The findings from a survey of office workers by workplace environment consultancy Ambius claims that If we do get out, it’s not for long, with over a quarter of workers spending a maximum of 20 minutes outside during a typical working day in winter.
While a combination of weather and work pressure could be to blame this does highlight concerns that workforces, particularly in urban areas, are lacking a connection with nature and this can impact health and in turn, productivity.
Kenneth Freeman, International Technical Director for Ambius said: “Getting outside in winter probably isn’t top of the priority list, particularly in urban environments. The problem is that one of our most fundamental requirements as human beings is to maintain a connection with nature – even if it’s just a view of a plant or tree. If we don’t get outside and have no greenery or planting in view from inside, it can have a really detrimental effect on our welfare.
“While a park and some fresh air is ideal, the next best solution for workspaces devoid of any local green space is to bring the outside in.

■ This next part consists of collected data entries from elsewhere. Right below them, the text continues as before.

(* ===== verification/TreeFrame.v ===== *)
(** * What no operation of the tree touches

    The tree, the pool (but for its flushes) and the allocator never write a
    page of the data file, sync it, or change the settings of the pool: the
    file only grows at its end. *)

From S2P Require Import Prelude Bytes Bisect Entities Codec Fs Pager Cache Tree.

(** ** Computations that stay within a relation *)

Definition moves {S A} (R : S -> S -> Prop) (m : M S A) : Prop := forall s, R s (m s).1.

Section moves_rules.
Context {S : Type} (R : S -> S -> Prop) `{!PreOrder R}.

Lemma moves_ret {A} (a : A) : moves R (mret a).
Proof. intros s. reflexivity. Qed.

Lemma moves_raise {A} e : moves R (@raise S A e).
Proof. intros s. reflexivity. Qed.

Lemma moves_get : moves R get_state.
Proof. intros s. reflexivity. Qed.

Lemma moves_gets {A} (f : S -> A) : moves R (gets f).
Proof. intros s. reflexivity. Qed.

Lemma moves_lift {A} (r : Result A) : moves R (lift r).
Proof. intros s. reflexivity. Qed.

Lemma moves_assert b : moves R (py_assert b).
Proof. destruct b; intros s; reflexivity. Qed.

Lemma moves_modify (f : S -> S) : (forall s, R s (f s)) -> moves R (modify f).
Proof. intros H s. apply H. Qed.

Lemma moves_bind {A B} (m : M S A) (f : A -> M S B) :
  moves R m -> (forall a, moves R (f a)) -> moves R (m ≫= f).
Proof.
  intros Hm Hf s. unfold mbind, M_bind. specialize (Hm s). destruct (m s) as [s' [a|e]]; [|done].
  etransitivity; [exact Hm|apply Hf].
Qed.

Lemma moves_zoom {T A} (R' : T -> T -> Prop) (get : S -> T) (set : T -> S -> S) (m : M T A) :
  (forall s t, R' (get s) t -> R s (set t s)) -> moves R' m -> moves R (zoom get set m).
Proof. intros H Hm s. unfold zoom. specialize (Hm (get s)). destruct (m (get s)). by apply H. Qed.

Lemma moves_mfor {A} (l : list A) (f : A -> M S unit) : (forall x, moves R (f x)) -> moves R (mfor l f).
Proof. intros H. induction l as [|x l IH]; simpl; [apply moves_ret|]. by apply moves_bind. Qed.
End moves_rules.

Create HintDb moves.

Ltac moves_tac :=
  repeat match goal with
  | |- moves _ (mret _) => exact (moves_ret _ _)
  | |- moves _ (raise _) => exact (moves_raise _ _)
  | |- moves _ get_state => exact (moves_get _)
  | |- moves _ (gets _) => exact (moves_gets _ _)
  | |- moves _ (lift _) => exact (moves_lift _ _)
  | |- moves _ (py_assert _) => exact (moves_assert _ _)
  | |- moves _ (_ ≫= _) => refine (moves_bind _ _ _ _ _); [|intros ?]
  | |- moves _ (match ?x with _ => _ end) => destruct x
  | |- moves _ _ => progress (auto with moves)
  end.

(** ** The pager *)

(** A data file that has grown at its end, without a sync. *)
Definition grows (o o' : option File) : Prop :=
  o' = o \/ exists f z, o = Some f /\ o' = Some {| f_data := f_data f ++ z; f_synced := f_synced f |}.

#[export] Instance grows_preorder : PreOrder grows.
Proof.
  split; [by left|]. intros o1 o2 o3 [->|(f & z & -> & ->)] H; [done|].
  destruct H as [->|(f' & z' & [= <-] & ->)]; [right; by exists f, z|].
  right. exists f, (z ++ z'). simpl. by rewrite app_assoc.
Qed.

(** A meta page whose page count has not gone down. *)
Definition counts_up (o o' : option MetaPage) : Prop :=
  forall m, o = Some m -> exists m', o' = Some m' /\ next_page_id m <= next_page_id m'.

#[export] Instance counts_up_preorder : PreOrder counts_up.
Proof.
  split; [intros o m ->; by exists m|]. intros o1 o2 o3 A B m Hm. destruct (A m Hm) as (m2 & H2 & L2).
  destruct (B m2 H2) as (m3 & H3 & L3). exists m3. split; [done|lia].
Qed.

Record PagerFrame (p p' : Pager) : Prop := {
  pf_open : pg_is_open p' = pg_is_open p;
  pf_size : pg_page_size_bytes p' = pg_page_size_bytes p;
  pf_lsn : last_checkpoint_lsn <$> pg_meta_page p' = last_checkpoint_lsn <$> pg_meta_page p;
  pf_next : counts_up (pg_meta_page p) (pg_meta_page p');
  pf_disk : grows (pg_disk p) (pg_disk p');
}.

#[export] Instance pager_frame_preorder : PreOrder PagerFrame.
Proof.
  split; [by intros p; split|]. intros p1 p2 p3 [A1 A2 A3 A4 A5] [B1 B2 B3 B4 B5].
  split; [congruence..|by etransitivity|by etransitivity].
Qed.

Lemma frame_bump c p : PagerFrame p (bump c p).
Proof. by split. Qed.

Lemma frame_freelists c d p : PagerFrame p (set_freelists c d p).
Proof. by split. Qed.

Lemma moves_bump c : moves PagerFrame (modify (bump c)).
Proof. apply moves_modify, frame_bump. Qed.

Lemma moves_freelists c d : moves PagerFrame (modify (fun p => set_freelists (c p) (d p) p)).
Proof. apply moves_modify. intros p. apply frame_freelists. Qed.
#[export] Hint Resolve moves_bump moves_freelists : moves.

Lemma moves_open_file : moves PagerFrame open_file.
Proof. unfold open_file. moves_tac. Qed.

Lemma moves_meta_page : moves PagerFrame meta_page.
Proof. unfold meta_page. moves_tac. Qed.
#[export] Hint Resolve moves_open_file moves_meta_page : moves.

Lemma moves_page_count : moves PagerFrame page_count.
Proof. unfold page_count. moves_tac. Qed.

Lemma moves_read_page id : moves PagerFrame (read_page id).
Proof. unfold read_page. moves_tac. Qed.

(** The fields of an update that leave the checkpoint LSN alone and do not
    lower the page count. *)
Lemma moves_update_meta fields :
  (forall m, last_checkpoint_lsn (fields m) = last_checkpoint_lsn m /\ next_page_id m <= next_page_id (fields m)) ->
  moves PagerFrame (update_meta fields).
Proof.
  intros H p. unfold update_meta, meta_page. mrun. destruct (pg_meta_page p) as [m|] eqn:E; [|reflexivity].
  destruct (H m) as [Hl Hn]. split; try done; simpl; rewrite E; [simpl; by rewrite Hl|].
  intros m0 [= <-]. by exists (fields m).
Qed.

Lemma moves_extend : moves PagerFrame extend_file_by_one_page.
Proof.
  intros p. unfold extend_file_by_one_page, open_file. mrun.
  destruct (pg_is_open p) eqn:Eo; [|reflexivity]. destruct (pg_disk p) as [f|] eqn:Ed; [|reflexivity].
  destruct (py_zeros _ (pg_page_size_bytes p)) as [z|]; [|reflexivity].
  split; try done. simpl. rewrite Ed. right. by exists f, z.
Qed.
#[export] Hint Resolve moves_page_count moves_read_page moves_extend : moves.

Lemma moves_bump_allocate : moves PagerFrame bump_allocate_one_page.
Proof.
  intros p. unfold bump_allocate_one_page, meta_page. unfold mbind, M_bind, get_state.
  destruct (pg_meta_page p) as [m|] eqn:E; [|reflexivity]. simpl.
  pose proof (moves_extend p) as H. destruct (extend_file_by_one_page p) as [p1 [[]|e]] eqn:Ex; [|exact H].
  assert (pg_meta_page p1 = Some m) as E1.
  { revert Ex. unfold extend_file_by_one_page, open_file. mrun. destruct (pg_is_open p); [|done].
    destruct (pg_disk p) as [f|]; [|done]. destruct (py_zeros _ _); [|done]. by intros [= <-]. }
  etransitivity; [exact H|]. unfold update_meta, meta_page. mrun. rewrite E1.
  split; try done; simpl; rewrite E1; [done|]. intros m0 [= <-]. eexists. split; [done|]. simpl. lia.
Qed.

Lemma moves_get_freelist_page id : moves PagerFrame (get_freelist_page id).
Proof. unfold get_freelist_page. moves_tac. Qed.

Lemma moves_mark_freelist id fp : moves PagerFrame (mark_freelist_page_dirty id fp).
Proof. apply moves_freelists. Qed.

Lemma moves_forget id : moves PagerFrame (forget_freelist_page id).
Proof. apply moves_freelists. Qed.
#[export] Hint Resolve moves_bump_allocate moves_get_freelist_page moves_mark_freelist moves_forget : moves.

Lemma moves_read_head : moves PagerFrame read_freelist_head_page.
Proof. unfold read_freelist_head_page. moves_tac. Qed.

Lemma moves_push_head id : moves PagerFrame (push_freelist_head id).
Proof. unfold push_freelist_head. moves_tac. apply moves_update_meta; intros; simpl; lia. Qed.
#[export] Hint Resolve moves_read_head moves_push_head : moves.

Lemma moves_allocate : moves PagerFrame allocate_page.
Proof. unfold allocate_page. moves_tac. apply moves_update_meta; intros; simpl; lia. Qed.

Lemma moves_free id : moves PagerFrame (free_page id).
Proof. unfold free_page. moves_tac. Qed.
#[export] Hint Resolve moves_allocate moves_free : moves.

(** ** The store *)

Record StoreFrame (s s' : Store) : Prop := {
  sf_pager : PagerFrame (st_pager s) (st_pager s');
  sf_capacity : bp_capacity_pages (st_pool s') = bp_capacity_pages (st_pool s);
  sf_eviction : bp_eviction_enabled (st_pool s') = bp_eviction_enabled (st_pool s);
}.

#[export] Instance store_frame_preorder : PreOrder StoreFrame.
Proof.
  split; [by intros s; split|]. intros s1 s2 s3 [A1 A2 A3] [B1 B2 B3]. split; [by etransitivity|congruence..].
Qed.

Lemma moves_on_pager {A} (m : M Pager A) : moves PagerFrame m -> moves StoreFrame (on_pager m).
Proof. apply moves_zoom. intros s p Hp. by split. Qed.

Lemma moves_store_modify (f : Store -> Store) :
  (forall s, st_pager (f s) = st_pager s /\ bp_capacity_pages (st_pool (f s)) = bp_capacity_pages (st_pool s) /\
             bp_eviction_enabled (st_pool (f s)) = bp_eviction_enabled (st_pool s)) ->
  moves StoreFrame (modify f).
Proof. intros H. apply moves_modify. intros s. destruct (H s) as (Hp & Hc & He). split; [by rewrite Hp|done..]. Qed.

Lemma moves_set_cache f : moves StoreFrame (modify (fun s => set_cache (f s) s)).
Proof. by apply moves_store_modify. Qed.

Lemma moves_set_cache_to c : moves StoreFrame (modify (set_cache c)).
Proof. exact (moves_set_cache (fun _ => c)). Qed.

Lemma moves_set_heap_to h : moves StoreFrame (modify (set_heap h)).
Proof. by apply moves_store_modify. Qed.

Lemma moves_count_stat f : moves StoreFrame (count_stat f).
Proof. by apply moves_store_modify. Qed.

Lemma moves_assign l p : moves StoreFrame (assign l p).
Proof. by apply moves_store_modify. Qed.
#[export] Hint Resolve moves_on_pager moves_set_cache moves_set_cache_to moves_set_heap_to moves_count_stat moves_assign : moves.

Lemma moves_deref l : moves StoreFrame (deref l).
Proof. unfold deref. moves_tac. Qed.

Lemma moves_new_object p : moves StoreFrame (new_object p).
Proof. unfold new_object. moves_tac. Qed.

Lemma moves_evict : moves StoreFrame evict_oldest_clean_page_if_full.
Proof. unfold evict_oldest_clean_page_if_full. moves_tac. Qed.
#[export] Hint Resolve moves_deref moves_new_object moves_evict : moves.

Lemma moves_pool_get id : moves StoreFrame (pool_get id).
Proof. unfold pool_get. moves_tac. Qed.

Lemma moves_pool_insert id l lsn : moves StoreFrame (pool_insert id l lsn).
Proof. unfold pool_insert. moves_tac. Qed.

Lemma moves_mark_dirty id lsn : moves StoreFrame (mark_dirty id lsn).
Proof. unfold mark_dirty. moves_tac. Qed.

Lemma moves_pool_delete id : moves StoreFrame (pool_delete id).
Proof. unfold pool_delete. moves_tac. Qed.
#[export] Hint Resolve moves_pool_get moves_pool_insert moves_mark_dirty moves_pool_delete : moves.

(** ** The tree *)

Definition StillFrame (t t' : BPlusTree) : Prop := StoreFrame (tr_store t) (tr_store t').

#[export] Instance still_frame_preorder : PreOrder StillFrame.
Proof. split; [by intros t|]. intros t1 t2 t3 A B. unfold StillFrame. by etransitivity. Qed.

Lemma moves_in_store {A} (m : M Store A) : moves StoreFrame m -> moves StillFrame (in_store m).
Proof. apply moves_zoom. by intros t s Hs. Qed.

Lemma moves_in_pager {A} (m : M Pager A) : moves PagerFrame m -> moves StillFrame (in_pager m).
Proof. intros H. by apply moves_in_store, moves_on_pager. Qed.

Lemma moves_count_tree c : moves StillFrame (count_tree c).
Proof. apply moves_modify. by intros t. Qed.

Lemma moves_update_root r : moves PagerFrame (update_meta (with_root r)).
Proof. apply moves_update_meta; intros; simpl; lia. Qed.
#[export] Hint Resolve moves_in_store moves_in_pager moves_count_tree moves_update_root : moves.

Lemma moves_get_meta : moves PagerFrame get_meta.
Proof. unfold get_meta. moves_tac. Qed.
#[export] Hint Resolve moves_get_meta : moves.

Lemma moves_page_size : moves StillFrame tree_page_size_bytes.
Proof. unfold tree_page_size_bytes. moves_tac. Qed.

Lemma moves_root : moves StillFrame tree_root_page_id.
Proof. unfold tree_root_page_id. moves_tac. Qed.

Lemma moves_deref_leaf l : moves StillFrame (deref_leaf l).
Proof. unfold deref_leaf. moves_tac. Qed.

Lemma moves_deref_internal l : moves StillFrame (deref_internal l).
Proof. unfold deref_internal. moves_tac. Qed.
#[export] Hint Resolve moves_page_size moves_root moves_deref_leaf moves_deref_internal : moves.

Lemma moves_over p : moves StillFrame (is_page_overpopulated p).
Proof. unfold is_page_overpopulated. moves_tac. Qed.

Lemma moves_under p : moves StillFrame (is_page_underpopulated p).
Proof. unfold is_page_underpopulated. moves_tac. Qed.

Lemma moves_too_large key value : moves StillFrame (raise_if_record_too_large key value).
Proof. unfold raise_if_record_too_large. moves_tac. Qed.

Lemma moves_descend fuel key : forall id page path, moves StillFrame (descend fuel key id page path).
Proof. induction fuel as [|fuel IH]; intros; simpl; moves_tac; apply IH. Qed.
#[export] Hint Resolve moves_over moves_under moves_too_large moves_descend : moves.

Lemma moves_find_leaf key : moves StillFrame (find_leaf key).
Proof. unfold find_leaf. moves_tac. Qed.

Lemma moves_split_objects page lsn : moves StillFrame (split_page_objects page lsn).
Proof. unfold split_page_objects. moves_tac. Qed.
#[export] Hint Resolve moves_find_leaf moves_split_objects : moves.

Lemma moves_split_page id parent page lsn : moves StillFrame (split_page id parent page lsn).
Proof. unfold split_page. moves_tac. Qed.

Lemma moves_try_redistribute d r p idx left : moves StillFrame (try_redistribute_slots d r p idx left).
Proof. unfold try_redistribute_slots. moves_tac. Qed.

Lemma moves_sibling_page id : moves StillFrame (sibling_page id).
Proof. unfold sibling_page. moves_tac. Qed.
#[export] Hint Resolve moves_split_page moves_try_redistribute moves_sibling_page : moves.

Lemma moves_siblings p idx : moves StillFrame (determine_same_parent_siblings p idx).
Proof. unfold determine_same_parent_siblings. moves_tac. Qed.

Lemma moves_redistribute_with id page pid parent idx lsn sib left :
  moves StillFrame (redistribute_with id page pid parent idx lsn sib left).
Proof. unfold redistribute_with. moves_tac. Qed.

Lemma moves_merge_with id page pid parent idx lsn sib left :
  moves StillFrame (merge_with id page pid parent idx lsn sib left).
Proof. unfold merge_with. moves_tac. Qed.
#[export] Hint Resolve moves_siblings moves_redistribute_with moves_merge_with : moves.

Lemma moves_redistribute_or_merge id parent page lsn : moves StillFrame (redistribute_or_merge_page id parent page lsn).
Proof. unfold redistribute_or_merge_page. moves_tac. Qed.
#[export] Hint Resolve moves_redistribute_or_merge : moves.

Lemma moves_balance_step id page item lsn : moves StillFrame (balance_step id page item lsn).
Proof. unfold balance_step. moves_tac. Qed.
#[export] Hint Resolve moves_balance_step : moves.

Lemma moves_balance_loop fuel lsn : forall id page path, moves StillFrame (balance_loop fuel id page path lsn).
Proof. induction fuel as [|fuel IH]; intros; simpl; moves_tac; apply IH. Qed.
#[export] Hint Resolve moves_balance_loop : moves.

Lemma moves_search key : moves StillFrame (search key).
Proof. unfold search. moves_tac. Qed.

Lemma moves_insert key value lsn : moves StillFrame (insert key value lsn).
Proof. unfold insert, balance_and_write_tree. moves_tac. Qed.

Lemma moves_tree_delete key lsn : moves StillFrame (tree_delete key lsn).
Proof. unfold tree_delete, balance_and_write_tree. moves_tac. Qed.

Lemma moves_scan_from fuel check e : forall page idx, moves StillFrame (scan_from fuel check e page idx).
Proof. induction fuel as [|fuel IH]; intros; simpl; moves_tac; apply IH. Qed.
#[export] Hint Resolve moves_scan_from : moves.

Lemma moves_scan_next check g : moves StillFrame (scan_next check g).
Proof. unfold scan_next. moves_tac. Qed.
#[export] Hint Resolve moves_search moves_insert moves_tree_delete moves_scan_next : moves.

There have been a number of scientific studies showing how plants can make a major contribution to the health and well-being of people, reduce energy costs and increase productivity and profitability.
Complaints of Sick Building Syndrome are frequently reduced when interior plants are installed. We’re not just talking about the humble pot plant, there are a variety of solutions to bring nature inside, from greenwalls which can also be used as room dividers, signage or feature branding, to trees and driftwood sculptures.
“Most of us just naturally feel better if we can see flowers or a plant from where we sit or a view of trees outside. When we need to calm down or reduce stress we take a walk in the woods or a park. Yet, whether by choice or simply location and the demands of modern life, many workers are losing touch with nature – arguably at a time when it is most needed to keep mind and spirit healthy.”